**Exercise**
Without changing anything, reproduce every record below.

START Supplied entries

(* ===== verification/Mme.v ===== *)
(** * The Mobility Management Entity

    [MmeNode] of [4g-simulator/src/mme/mme_node.cpp]: the attach procedure
    with the HSS and the S-GW, the tracking area update and the S1 handover.
    A pointer to a UE context is its place in the heap of contexts.  The two
    threads of the node share [pending_auth_]: [hss_receive_aia] is a turn of
    the thread that receives from the HSS, and runs while the main thread is
    blocked in [pending_auth_cv_.wait]. *)

From S2P Require Import Prelude Tlv Text NodeEnv NasEps S1ap Subscriber UeStore Metrics Hss Pgw Sgw.
#[local] Open Scope Z_scope.

(** ** State *)

Record MmeNode : Type := mkMme {
  heap : Heap;
  ue_store_ : UeContextStore;
  pending_auth_ : gmap Z AuthVectors;
  mme_next_seq_ : Z;
  metrics_ : option Metrics
}.

Definition newMme (m : option Metrics) : MmeNode := mkMme [] newStore ∅ 1 m.

(** ** Locals and cases of the handlers *)

Record AiaFields : Type := mkAia { ai_imsi : Z; ai_av : AuthVectors }.

Definition keep_size (n : nat) (b old : bytes) : bytes :=
  if (length b =? n)%nat then b else old.

Definition aia_cases : cases AiaFields :=
  [(DIA_IMSI, RdU64 (fun v l => mkAia v (ai_av l)));
   (DIA_RAND, RdBytes (fun b l => let av := ai_av l in
      mkAia (ai_imsi l) (mkAuth (keep_size 16 b (av_rand av)) (av_autn av) (av_xres av) (av_kasme av))));
   (DIA_AUTN, RdBytes (fun b l => let av := ai_av l in
      mkAia (ai_imsi l) (mkAuth (av_rand av) (keep_size 16 b (av_autn av)) (av_xres av) (av_kasme av))));
   (DIA_XRES, RdBytes (fun b l => let av := ai_av l in
      mkAia (ai_imsi l) (mkAuth (av_rand av) (av_autn av) (keep_size 8 b (av_xres av)) (av_kasme av))));
   (DIA_KASME, RdBytes (fun b l => let av := ai_av l in
      mkAia (ai_imsi l) (mkAuth (av_rand av) (av_autn av) (av_xres av) (keep_size 32 b (av_kasme av)))))].

Record InitUe : Type := mkInit { iu_enb_id : Z; iu_imsi : Z; iu_mcc : Z; iu_mnc : Z; iu_tac : Z }.

Definition init_ue_cases : cases InitUe :=
  [(ENB_UE_S1AP_ID, RdU32 (fun v l => mkInit v (iu_imsi l) (iu_mcc l) (iu_mnc l) (iu_tac l)));
   (TAI_MCC, RdU16 (fun v l => mkInit (iu_enb_id l) (iu_imsi l) v (iu_mnc l) (iu_tac l)));
   (TAI_MNC, RdU16 (fun v l => mkInit (iu_enb_id l) (iu_imsi l) (iu_mcc l) v (iu_tac l)));
   (TAI_TAC, RdU16 (fun v l => mkInit (iu_enb_id l) (iu_imsi l) (iu_mcc l) (iu_mnc l) v));
   (NAS_IMSI, RdU64 (fun v l => mkInit (iu_enb_id l) v (iu_mcc l) (iu_mnc l) (iu_tac l)));
   (NAS_KSI, RdU8 (fun _ l => l))].

Record UlNas : Type := mkUl { ul_mme_id : Z; ul_enb_id : Z; ul_nas_type : Z; ul_res : bytes }.

Definition ul_nas_cases : cases UlNas :=
  [(MME_UE_S1AP_ID, RdU32 (fun v l => mkUl v (ul_enb_id l) (ul_nas_type l) (ul_res l)));
   (ENB_UE_S1AP_ID, RdU32 (fun v l => mkUl (ul_mme_id l) v (ul_nas_type l) (ul_res l)));
   (NAS_MSG_TYPE, RdU8 (fun v l => mkUl (ul_mme_id l) (ul_enb_id l) v (ul_res l)));
   (NAS_RES, RdBytes (fun v l => mkUl (ul_mme_id l) (ul_enb_id l) (ul_nas_type l) v))].

Record CsRsp : Type := mkCsRsp {
  cr_cause : Z; cr_s11 : Z; cr_s1u : Z; cr_imsi2 : Z; cr_ue_ip : bytes
}.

END Supplied entries

**Exercise answer**
(* ===== verification/Mme.v ===== *)
(** * The Mobility Management Entity

    [MmeNode] of [4g-simulator/src/mme/mme_node.cpp]: the attach procedure
    with the HSS and the S-GW, the tracking area update and the S1 handover.
    A pointer to a UE context is its place in the heap of contexts.  The two
    threads of the node share [pending_auth_]: [hss_receive_aia] is a turn of
    the thread that receives from the HSS, and runs while the main thread is
    blocked in [pending_auth_cv_.wait]. *)

From S2P Require Import Prelude Tlv Text NodeEnv NasEps S1ap Subscriber UeStore Metrics Hss Pgw Sgw.
#[local] Open Scope Z_scope.

(** ** State *)

Record MmeNode : Type := mkMme {
  heap : Heap;
  ue_store_ : UeContextStore;
  pending_auth_ : gmap Z AuthVectors;
  mme_next_seq_ : Z;
  metrics_ : option Metrics
}.

Definition newMme (m : option Metrics) : MmeNode := mkMme [] newStore ∅ 1 m.

(** ** Locals and cases of the handlers *)

Record AiaFields : Type := mkAia { ai_imsi : Z; ai_av : AuthVectors }.

Definition keep_size (n : nat) (b old : bytes) : bytes :=
  if (length b =? n)%nat then b else old.

Definition aia_cases : cases AiaFields :=
  [(DIA_IMSI, RdU64 (fun v l => mkAia v (ai_av l)));
   (DIA_RAND, RdBytes (fun b l => let av := ai_av l in
      mkAia (ai_imsi l) (mkAuth (keep_size 16 b (av_rand av)) (av_autn av) (av_xres av) (av_kasme av))));
   (DIA_AUTN, RdBytes (fun b l => let av := ai_av l in
      mkAia (ai_imsi l) (mkAuth (av_rand av) (keep_size 16 b (av_autn av)) (av_xres av) (av_kasme av))));
   (DIA_XRES, RdBytes (fun b l => let av := ai_av l in
      mkAia (ai_imsi l) (mkAuth (av_rand av) (av_autn av) (keep_size 8 b (av_xres av)) (av_kasme av))));
   (DIA_KASME, RdBytes (fun b l => let av := ai_av l in
      mkAia (ai_imsi l) (mkAuth (av_rand av) (av_autn av) (av_xres av) (keep_size 32 b (av_kasme av)))))].

Record InitUe : Type := mkInit { iu_enb_id : Z; iu_imsi : Z; iu_mcc : Z; iu_mnc : Z; iu_tac : Z }.

Definition init_ue_cases : cases InitUe :=
  [(ENB_UE_S1AP_ID, RdU32 (fun v l => mkInit v (iu_imsi l) (iu_mcc l) (iu_mnc l) (iu_tac l)));
   (TAI_MCC, RdU16 (fun v l => mkInit (iu_enb_id l) (iu_imsi l) v (iu_mnc l) (iu_tac l)));
   (TAI_MNC, RdU16 (fun v l => mkInit (iu_enb_id l) (iu_imsi l) (iu_mcc l) v (iu_tac l)));
   (TAI_TAC, RdU16 (fun v l => mkInit (iu_enb_id l) (iu_imsi l) (iu_mcc l) (iu_mnc l) v));
   (NAS_IMSI, RdU64 (fun v l => mkInit (iu_enb_id l) v (iu_mcc l) (iu_mnc l) (iu_tac l)));
   (NAS_KSI, RdU8 (fun _ l => l))].

Record UlNas : Type := mkUl { ul_mme_id : Z; ul_enb_id : Z; ul_nas_type : Z; ul_res : bytes }.

Definition ul_nas_cases : cases UlNas :=
  [(MME_UE_S1AP_ID, RdU32 (fun v l => mkUl v (ul_enb_id l) (ul_nas_type l) (ul_res l)));
   (ENB_UE_S1AP_ID, RdU32 (fun v l => mkUl (ul_mme_id l) v (ul_nas_type l) (ul_res l)));
   (NAS_MSG_TYPE, RdU8 (fun v l => mkUl (ul_mme_id l) (ul_enb_id l) v (ul_res l)));
   (NAS_RES, RdBytes (fun v l => mkUl (ul_mme_id l) (ul_enb_id l) (ul_nas_type l) v))].

Record CsRsp : Type := mkCsRsp {
  cr_cause : Z; cr_s11 : Z; cr_s1u : Z; cr_imsi2 : Z; cr_ue_ip : bytes
}.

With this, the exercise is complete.